> _TASK REQUIREMENTS_
Look through the records below for the line holding "n => pretty n". Write it out exactly, with each following line through the line holding "(** Member [k] of a JSON object text. *)".

> _INFORMATION SUPPLIED_
(** A plain object is its list of own enumerable properties in insertion
    order (read as an object literal, see [literal]); an array is its list
    of elements, together with any named (non-index) properties that were
    put on it.  Every property is a data property holding a value: there
    are no getters and no methods of the object's own, so that an own
    [toJSON] or [toString] property is never callable.  Objects inherit
    from [Object.prototype] and arrays from [Array.prototype] only.
    Enumeration follows the list; the rule that puts the keys that are
    array indices first, in ascending order, is not represented, so the
    order of the members of a serialized text is the source's when no key
    of a plain object is an array index. *)
Inductive object :=
| Obj (props : list (string * value))
| Arr (elems : list value) (named : list (string * value)).

Abbreviation heap := (gmap addr object).

(** Thrown exceptions: the [TypeError]s of the language, and the system
    errors of the file system calls ([ENOTDIR], [EACCES], ...). *)
Inductive exn :=
| TypeError (msg : string)
| SystemError (code : string).

(** The two exceptions of [JSON.stringify]: the native cycle check, and a
    BigInt value. *)
Definition circular_error : exn := TypeError "Converting circular structure to JSON".
Definition bigint_error : exn := TypeError "Do not know how to serialize a BigInt".

(** Result of a computation that may throw; [OutOfFuel] is an artefact of
    the bounded recursion and is shown unreachable below. *)
Inductive res (A : Type) :=
| Ok (a : A)
| Throw (e : exn)
| OutOfFuel.
Arguments Ok {A} a.
Arguments Throw {A} e.
Arguments OutOfFuel {A}.

Global Instance res_bind : MBind res := λ A B k m,
  match m with
  | Ok a => k a
  | Throw e => Throw e
  | OutOfFuel => OutOfFuel
  end.

Global Instance res_ret : MRet res := λ A a, Ok a.

(** ** Own properties *)

(** JavaScript truthiness. *)
Definition truthy (v : value) : bool :=
  match v with
  | VUndefined | VNull => false
  | VBool b => b
  | VNum n => negb (n =? 0)%Z
  | VBigInt n => negb (n =? 0)%Z
  | VStr s => negb (String.eqb s EmptyString)
  | VRef _ => true
  end.

Definition nullish (v : value) : bool :=
  match v with VUndefined | VNull => true | _ => false end.

(** [a ?? b] *)
Definition coalesce (a b : value) : value := if nullish a then b else a.

Fixpoint get_prop (k : string) (props : list (string * value)) : option value :=
  match props with
  | [] => None
  | (k', v) :: rest => if String.eqb k k' then Some v else get_prop k rest
  end.

(** [o[k] = v] on a property list: overwrite in place, or append. *)
Fixpoint set_prop (k : string) (v : value) (props : list (string * value))
  : list (string * value) :=
  match props with
  | [] => [(k, v)]
  | (k', v') :: rest =>
      if String.eqb k k' then (k, v) :: rest else (k', v') :: set_prop k v rest
  end.

Fixpoint string_chars (s : string) : list value :=
  match s with
  | EmptyString => []
  | String c s' => VStr (String c EmptyString) :: string_chars s'
  end.

Definition indexed (vs : list value) : list (string * value) :=
  imap (λ i v, (pretty i, v)) vs.

(** [{...target, ...source}] on property lists: each property of the
    source is defined on the result. *)
Definition assign (target source : list (string * value)) : list (string * value) :=
  foldl (λ acc kv, set_prop kv.1 kv.2 acc) target source.

(** [o[k] = v] on an ordinary object, as a statement ([[Set]]).  The key
    [__proto__], unless it is an own property of [o], reaches the setter
    inherited from [Object.prototype]: the prototype may change, no
    property is added. *)
Definition put_prop (k : string) (v : value) (props : list (string * value))
  : list (string * value) :=
  match get_prop k props with
  | None => if String.eqb k "__proto__" then props else set_prop k v props
  | Some _ => set_prop k v props
  end.

(** The object written as the literal [{k1: v1, ..., kn: vn}]: a key
    written twice keeps its first position and its last value. *)
Definition literal (props : list (string * value)) : list (string * value) :=
  assign [] props.

(** Own enumerable string-keyed properties of an object. *)
Definition own_props (o : object) : list (string * value) :=
  match o with
  | Obj props => literal props
  | Arr elems named => literal (indexed elems ++ named)
  end.

(** Own enumerable string-keyed properties of a value, as enumerated by
    object spread, [Object.assign] and [Object.entries].  An address that
    the heap does not bind stands for an object without properties. *)
Definition entries (h : heap) (v : value) : list (string * value) :=
  match v with
  | VRef a =>
      match h !! a with
      | Some o => own_props o
      | None => []
      end
  | VStr s => literal (indexed (string_chars s))
  | _ => []
  end.

(** [v[k]], own data properties only; absent gives [undefined]. *)
Definition get (h : heap) (v : value) (k : string) : value :=
  default VUndefined (get_prop k (entries h v)).

(** ** JSON texts *)

Inductive json :=
| JNull
| JBool (b : bool)
| JNum (n : Z)
| JStr (s : string)
| JArr (items : list json)
| JObj (members : list (string * json)).

Definition dquote : string := String (ascii_of_nat 34) EmptyString.
Definition backslash : string := String (ascii_of_nat 92) EmptyString.

Definition hex_digit (n : nat) : ascii :=
  ascii_of_nat (if (n <? 10)%nat then (48 + n)%nat else (87 + n)%nat).

(** QuoteJSONString on one code unit. *)
Definition escape_char (c : ascii) : string :=
  let n := nat_of_ascii c in
  if (n =? 34)%nat then backslash ++ dquote
  else if (n =? 92)%nat then backslash ++ backslash
  else if (n =? 8)%nat then backslash ++ "b"
  else if (n =? 9)%nat then backslash ++ "t"
  else if (n =? 10)%nat then backslash ++ "n"
  else if (n =? 12)%nat then backslash ++ "f"
  else if (n =? 13)%nat then backslash ++ "r"
  else if (n <? 32)%nat then
    backslash ++ "u00"
      ++ String (hex_digit (n / 16)%nat) (String (hex_digit (n mod 16)%nat) EmptyString)
  else String c EmptyString.

Fixpoint escape (s : string) : string :=
  match s with
  | EmptyString => EmptyString
  | String c s' => escape_char c ++ escape s'
  end.

Definition quote (s : string) : string := dquote ++ escape s ++ dquote.

Fixpoint render (j : json) : string :=
  match j with
  | JNull => "null"
  | JBool true => "true"
  | JBool false => "false"
  | JNum n => pretty n
  | JStr s => quote s
  | JArr items => "[" ++ String.concat "," (List.map render items) ++ "]"
  | JObj members =>
      "{" ++ String.concat ","
               (List.map (λ kv, quote (fst kv) ++ ":" ++ render (snd kv)) members)
          ++ "}"
  end.

Fixpoint json_get (k : string) (members : list (string * json)) : option json :=
  match members with
  | [] => None
  | (k', j) :: rest => if String.eqb k k' then Some j else json_get k rest
  end.

(** Member [k] of a JSON object text. *)
Definition json_field (k : string) (j : json) : option json :=
  match j with JObj members => json_get k members | _ => None end.

(** ** JSON.stringify *)

Section stringify.
(** The replacer function, if any, with its captured state made explicit. *)
Context {R : Type}.
Variable replacer : option (R → string → value → value * R).
Variable h : heap.

Definition call_replacer (st : R) (key : string) (v : value) : value * R :=
  match replacer with
  | Some f => f st key v
  | None => (v, st)
  end.

(** The member loop of SerializeJSONObject: properties whose value
    serializes to [undefined] are left out. *)
Fixpoint SerializeJSONObject_members
    (ser : R → string → value → res (option json * R))
    (props : list (string * value)) (st : R)
  : res (list (string * json) * R) :=
  match props with
  | [] => Ok ([], st)
  | (k, v) :: rest =>
      '(oj, st1) ← ser st k v;
      '(ms, st2) ← SerializeJSONObject_members ser rest st1;
      Ok (match oj with Some j => (k, j) :: ms | None => ms end, st2)
  end.

(** The element loop of SerializeJSONArray: [undefined] becomes [null]. *)
Fixpoint SerializeJSONArray_items
    (ser : R → string → value → res (option json * R))
    (i : nat) (elems : list value) (st : R)
  : res (list json * R) :=
  match elems with
  | [] => Ok ([], st)
  | v :: rest =>
      '(oj, st1) ← ser st (pretty i) v;
      '(js, st2) ← SerializeJSONArray_items ser (S i) rest st1;
      Ok (default JNull oj :: js, st2)
  end.

(** SerializeJSONProperty, after the holder's property has been read:
    the replacer is applied first, then the value is dispatched on its
    type.  [stack] is the list of objects being serialized on the current
    path (the native cycle check).  The recursion is as deep as the value
    is nested; the point at which an engine gives up with a [RangeError]
    is not represented. *)
Fixpoint SerializeJSONProperty (fuel : nat) (stack : list addr) (st : R)
    (key : string) (v : value) : res (option json * R) :=
  match fuel with
  | O => OutOfFuel
  | S fuel' =>
      let '(v, st) := call_replacer st key v in
      match v with
      | VUndefined => Ok (None, st)
      | VNull => Ok (Some JNull, st)
      | VBool b => Ok (Some (JBool b), st)
      | VNum n => Ok (Some (JNum n), st)
      | VStr s => Ok (Some (JStr s), st)
      | VBigInt _ => Throw bigint_error
      | VRef a =>
          if bool_decide (a ∈ stack)
          then Throw circular_error
          else
            match h !! a with
            | Some (Arr elems _) =>
                '(js, st') ← SerializeJSONArray_items
                               (SerializeJSONProperty fuel' (a :: stack)) 0 elems st;
                Ok (Some (JArr js), st')
            | Some (Obj props) =>
                '(ms, st') ← SerializeJSONObject_members
                               (SerializeJSONProperty fuel' (a :: stack))
                               (literal props) st;
                Ok (Some (JObj ms), st')
            | None => Ok (Some (JObj []), st)
            end
      end
  end.

(** [JSON.stringify(v, replacer)]: [None] is the [undefined] result.  The
    nesting depth never exceeds the number of heap objects. *)
Definition JSON_stringify (st : R) (v : value) : res (option json) :=
  '(oj, _) ← SerializeJSONProperty (S (size h)) [] st EmptyString v;
  Ok oj.
End stringify.

(** ** safeStringify (logger.js, lines 39-50) *)

Definition circular_marker : string := "[Circular]".

(** The replacer closure; its state is the [seen] WeakSet. *)
Definition safe_replacer (seen : gset addr) (key : string) (v : value)
  : value * gset addr :=
  match v with
  | VRef a =>
      if bool_decide (a ∈ seen) then (VStr circular_marker, seen)
      else (v, {[a]} ∪ seen)
  | _ => (v, seen)
  end.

> _ANSWER_
  | JNum n => pretty n
  | JStr s => quote s
  | JArr items => "[" ++ String.concat "," (List.map render items) ++ "]"
  | JObj members =>
      "{" ++ String.concat ","
               (List.map (λ kv, quote (fst kv) ++ ":" ++ render (snd kv)) members)
          ++ "}"
  end.

Fixpoint json_get (k : string) (members : list (string * json)) : option json :=
  match members with
  | [] => None
  | (k', j) :: rest => if String.eqb k k' then Some j else json_get k rest
  end.

(** Member [k] of a JSON object text. *)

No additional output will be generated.